Details of each step through the whole assembling pathway are listed in Table 2. And segment 15 was prepared in 57.1% overall yield within 10 h.

Table 2
Cycles used for IL supported assembly of glucosamine-contained pentamannoside.
4. Conclusions

In summary,we investigated the glycosyl acceptor tagging strategy with ionic liquid for the synthesis of glucosaminecontaining oligosaccharides. By optimizing coupling conditions, we found an efficient glycosylation-purification procedure using low-reactive amino-sugar donor with ionic liquid supported synthesis,which expanded the scope of ionic liquid supported synthesis of oligosaccharides. With this method,the core segment of C. botulinum C2 toxin ligand was synthesized. This work demonstrated the usefulness of the present procedure for the construction of branched glucosamine-containing oligosaccharide in a divergent synthetic strategy without chromatographic purification. We also developed an efficient HPLC method for the analysis of reaction products.
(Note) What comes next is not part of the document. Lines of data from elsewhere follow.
(** A name linked into a directory is found there: after [dirlink], [dirlookup] returns
    an inode of the cache, referenced, that holds the inode linked on the directory's
    device, provided the cache has the inode or a free entry. *)
Theorem dirlink_dirlookup s dp lg v name inum :
  let p := f_inode s !!! dp in
  isdir s dp lg v → room sb s lg v 0 DIRENT → i_size p + DIRENT ≤ MAXFILE * BSIZE → 0 < inum < 65536 → absent v p name →
  available (i_dev p) inum (f_inode s) →
  ∃ ip off s', (r ← dirlink devsw dp name inum; x ← dirlookup devsw dp name; mret (r, x)) s = Ok ((0, Some (ip, off)), s') ∧
    holds (i_dev p) inum (f_inode s' !!! ip).
Proof.
  intros p I R Hmax Hi Habs Hav.
  destruct (dirlink_ok s dp lg v name inum I R Hmax Habs) as (t & v' & p' & lg' & e & E & I' & Hp & He & Hf & Hn & Hd). fold p in Hp, He, Hf, Hn, Hd.
  mgo E. set (s' := set_inodes _ (set_st t s)) in *.
  assert (dp < length (f_inode s))%nat as Hdp by apply I.
  assert (f_inode s' !!! dp = p') as Ep by by rw /s' /= list_lookup_total_insert_eq.
  pose proof (resolves_written v p v' p' e name name inum He Hf Hn Hd Hi Habs) as Hr.
  destruct (dirlookup_ok name s' dp lg' v' I') as (t' & R' & H'). rw Ep in H'.
  destruct H' as [[Ha _]|(i & Hi1 & Hi2 & Hi3 & E')].
  { exfalso. destruct (proj2 (Hr e)) as (H1 & H2 & _); [by case_decide|]. by apply (Ha e). }
  assert (resolves v' p' name i) as Hres by by split.
  apply Hr in Hres. rewrite -> decide_True in Hres by done. subst i.
  assert (de_inum (dentry v' p' e) = inum) as Ed by (rw Hd // decide_True // de_inum_mk u16_small //; lia).
  assert (i_dev p' = i_dev p) as Edev by by rw Hp.
  destruct (iget_ok (i_dev p) inum (set_st t' s')) as (ip & q & Hip & Hq & Eg).
  { destruct Hav as (k & q & Hk & Hq). destruct (decide (k = dp)) as [->|Hne].
    - exists dp, p'. split; [by rw /s' /= list_lookup_insert_eq|]. assert (q = p) as -> by (rw /p; symmetry; by apply list_lookup_total_correct).
      rw Hp. exact Hq.
    - exists k, q. split; [|done]. by rw /s' /= list_lookup_insert_ne. }
  rw Ed Edev in E'. rewrite -> (bind_Ok _ _ _ _ _ Eg) in E'. mgo E'. eexists _, _, _. split; [reflexivity|]. by rw /= list_lookup_total_insert_eq.
Qed.
End dir.

(** ** An example: an empty directory *)

#[local] Instance ex_inst : BlockStore lstate := ex_store.
Abbreviation ex_free := (mkInode 0 0 0 (mkSl false 0) false 0 0 0 0 0 []).

Lemma ex_isdir : ∃ s, isdir ex_sb (ex_fs_of s T_DIR [ex_free]) 0 ∅ ex_view.
Proof.
  destruct (ex_opened_of T_DIR [ex_free]) as (s & O); [done|]. exists s.
  split; [exact O|reflexivity|reflexivity|]. rw size_empty. by apply Nat.ltb_lt.
Qed.


Lemma dirlink_dirlookup_witness :
  ∃ s ip off s', (r ← dirlink no_dev 0 [104; 105] 3; x ← dirlookup no_dev 0 [104; 105]; mret (r, x)) (ex_fs_of s T_DIR [ex_free]) =
    Ok ((0, Some (ip, off)), s') ∧ i_inum (f_inode s' !!! ip) = 3.
Proof.
  destruct ex_isdir as (s & I). exists s.
  destruct (dirlink_dirlookup ex_sb no_dev (ex_fs_of s T_DIR [ex_free]) 0 ∅ ex_view [104; 105] 3 I) as (ip & off & s' & E & _ & _ & H);
    [by apply ex_room|by vm_compute|lia| | |].
  { intros i Hi. change (nentries _) with 0 in Hi. lia. }
  { exists 1%nat, ex_free. split; [reflexivity|by left]. }
  exists ip, off, s'. split; [exact E|exact H].
Defined.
Our method for the efficient synthesis of oligosaccharides on ionic liquid support could be used to produce oligosaccharides on a large scale.

Acknowledgments

This research was supported by the National Basic Research Program of China (973 Program,No. 2012CB822100),the National Key Technology R&D Program ‘‘New Drug Innovation’’ of China (No. 2012ZX09502001-001) and the National Natural Science Foundation of China (Nos. 91213301,21232002).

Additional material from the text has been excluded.